*What the task requires*: In the records below, find the line with "Lemma announce_from_outcome (host" and the line with "induction batch as [|train rest IH];". Print both exactly, along with every line between them, and no other line.

*Data under study*:
(** Where the loop ends with both engines in place: at the end of the
    batch or at a read of the stop flag that returned yes; or in an
    exception of a load step, the last read of the flag having returned
    no. *)
Lemma announce_from_outcome (host : Host) (batch : list TrainData) :
  forall i total self w r self' w',
    llm_generator self <> None -> tts_engine self <> None ->
    announce_from host i total batch self w = (r, self', w') ->
    llm_generator self' <> None /\ tts_engine self' <> None /\
    trains self' = trains self /\
    dialogs w' = dialogs w /\ flag_reads w <= flag_reads w' /\
    match r with
    | Ok _ => loop_outcome host batch w w'
    | Raise e =>
        escaped host e /\
        flag_reads w < flag_reads w' /\
        should_stop host (pred (flag_reads w')) = false /\
        naps w' < naps w + List.length batch
    end.
Proof.
  induction batch as [|train rest IH];
    intros i total self w r self' w' Hgen Htts H.
  - injection H as <- <- <-. repeat apply conj; try easy.
    left. cbn. split; lia.
  - cbn [announce_from] in H. unfold read_should_stop in H.
    destruct (should_stop host (flag_reads w)) eqn:E0.
    { injection H as <- <- <-.
      repeat apply conj; world; try easy; try lia; try congruence.
      right. exists (flag_reads w). world. cbn [List.length].
      repeat apply conj; try easy; lia. }
    destruct (llm_generator self) as [gen|] eqn:Eg; [|contradiction].
    match type of H with
    | context [Generator.generate_announcement host gen train ?cb ?w1] =>
        pose proof (GeneratorFacts.generate_announcement_raises
                      host gen train cb w1) as Hraise;
        destruct (Generator.generate_announcement host gen train cb w1)
          as [[generated gen'] w2] eqn:Egen
    end.
    apply GeneratorFacts.generate_announcement_effects in Egen.
    destruct Egen as (Hd & _ & Hle & _ & _).
    unfold display, _set_status in Hd. world.
    injection Hd as Hn2 Ha2 Hd2.
    cbn [fst snd] in Hraise.
    destruct generated as [text|e].
    2:{ destruct (Hraise e eq_refl) as (_ & _ & Hsrc & _ & Hc & _).
        unfold counters in Hc. world. injection Hc as Hf2 _ _ _ _ _.
        injection H as <- <- <-.
        repeat apply conj; world; try easy; try lia; try congruence.
        - unfold escaped. tauto.
        - rewrite Hf2. cbn [pred]. exact E0.
        - cbn [List.length]. lia. }
    destruct (should_stop host (flag_reads w2)) eqn:E1.
    { injection H as <- <- <-.
      repeat apply conj; world; try easy; try lia; try congruence.
      right. exists (flag_reads w2). world. cbn [List.length].
      repeat apply conj; try easy; lia. }
    cbn [tts_engine with_generator] in H.
    destruct (tts_engine self) as [tts|] eqn:Et; [|contradiction].
    match type of H with
    | context [TTS.speak host tts text true ?w3] =>
        pose proof (TTSFacts.speak_counters host tts text true w3) as Hs;
        pose proof (TTSFacts.speak_raises host tts text true w3) as Hsr;
        destruct (TTS.speak host tts text true w3) as [[spoken tts'] w4]
    end.
    cbn [fst snd] in Hs, Hsr.
    unfold counters, _set_status, _set_announcement in Hs.
    world. injection Hs as Hf4 Hp4 Hc4 Hn4 Ha4 Hd4.
    destruct spoken as [u|e].
    2:{ destruct (Hsr e eq_refl) as (_ & Hsrc & _).
        injection H as <- <- <-.
        repeat apply conj; world; try easy; try lia; try congruence.
        - unfold escaped. tauto.
        - rewrite Hf4. cbn [pred]. exact E1.
        - cbn [List.length]. lia. }
    rewrite Hf4 in H.
    destruct (should_stop host (S (flag_reads w2))) eqn:E2.
    { injection H as <- <- <-.
      repeat apply conj; world; try easy; try lia; try congruence.
      right. exists (S (flag_reads w2)). world. cbn [List.length].
      rewrite Hf4. repeat apply conj; try easy; lia. }
    apply IH in H; [|discriminate|discriminate].
    destruct H as (Hg' & Ht' & Htr & Hdl & Hfl & Hout). world.
    repeat apply conj; try easy; try lia; try congruence.
    destruct r as [u'|e].
    + destruct Hout as [[Hnaps Hann]|(k & Hk & Hstop & Hlast & Hnaps)].
      * left. world. cbn [List.length].
        rewrite Hnaps, Hann, Hn4, Ha4, Hn2, Ha2.
        cbn [List.length]. split; lia.
      * right. exists k. world. cbn [List.length].
        repeat apply conj; try easy; lia.
    + destruct Hout as (Hsrc & Hlt & Hlast & Hnaps).
      world. cbn [List.length]. repeat apply conj; try easy; lia.
Qed.

End MainFacts.

(** ** Claims about the announcement loop *)



Lemma error_status_not_stopped (e : string) :
  "❌ Error: " ++ e <> Main.STOPPED /\ "❌ Error: " ++ e <> Main.COMPLETED.
Proof. split; discriminate. Qed.

(** The run of [speak_thread] with both engines in place: the loop, then
    either one more read of the flag and the status chosen by it, or the
    handler with the exception of a load step. *)
Lemma speak_thread_outcome (host : Host) (self : App) (w : World) :
  llm_generator self <> None -> tts_engine self <> None ->
  exists r self1 w1,
    Main.announce_from host 1 (List.length (firstn 3 (trains self)))
                       (firstn 3 (trains self)) self w
    = (r, self1, w1) /\
    flag_reads w <= flag_reads w1 /\
    match r with
    | Ok _ =>
        loop_outcome host (firstn 3 (trains self)) w w1 /\
        Main.speak_thread host self w
        = (Main.set_speaking self1 false,
           push_status (if should_stop host (flag_reads w1)
                        then Main.STOPPED else Main.COMPLETED)
                       (tick_flag w1))
    | Raise e =>
        escaped host e /\ flag_reads w < flag_reads w1 /\
        should_stop host (pred (flag_reads w1)) = false /\
        naps w1 < naps w + List.length (firstn 3 (trains self)) /\
        Main.speak_thread host self w
        = (Main.set_speaking self1 false,
           push_status ("❌ Error: " ++ e) w1)
    end.
Proof.
  intros Hgen Htts. unfold Main.speak_thread.
  destruct (Main.announce_from host 1 _ _ self w) as [[r self1] w1] eqn:E.
  destruct (MainFacts.announce_from_outcome _ _ _ _ _ _ _ _ _ Hgen Htts E)
    as (_ & _ & _ & _ & Hle & Hout).
  exists r, self1, w1. split; [reflexivity|]. split; [exact Hle|].
  destruct r as [u|e].
  - split; [exact Hout|]. unfold Main.read_should_stop.
    destruct (should_stop host (flag_reads w1)); reflexivity.
  - destruct Hout as (H1 & H2 & H3 & H4). repeat apply conj; easy.
Qed.





(** ** What the loop plays *)

Module PlaybackFacts.
Import TTS Main.






End PlaybackFacts.





(** Before the engines are constructed the loop ends in its exception
    handler, having read the stop flag once, as not set. *)
Example speak_before_engines_exist :
  let w' :=
    snd (Main._on_speak_click (host_with (Ok (llama_of (Ok three_chunks)))
                                         (Ok tone) never)
                              (mkApp departures None None false)
                              empty_world) in
  Main.final_status w'
  = "❌ Error: 'NoneType' object has no attribute 'generate_announcement'"
  /\ naps w' = 0 /\ flag_reads w' = 1.
Proof. vm_compute. repeat split. Qed.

*Expected output*:
Lemma announce_from_outcome (host : Host) (batch : list TrainData) :
  forall i total self w r self' w',
    llm_generator self <> None -> tts_engine self <> None ->
    announce_from host i total batch self w = (r, self', w') ->
    llm_generator self' <> None /\ tts_engine self' <> None /\
    trains self' = trains self /\
    dialogs w' = dialogs w /\ flag_reads w <= flag_reads w' /\
    match r with
    | Ok _ => loop_outcome host batch w w'
    | Raise e =>
        escaped host e /\
        flag_reads w < flag_reads w' /\
        should_stop host (pred (flag_reads w')) = false /\
        naps w' < naps w + List.length batch
    end.
Proof.
  induction batch as [|train rest IH];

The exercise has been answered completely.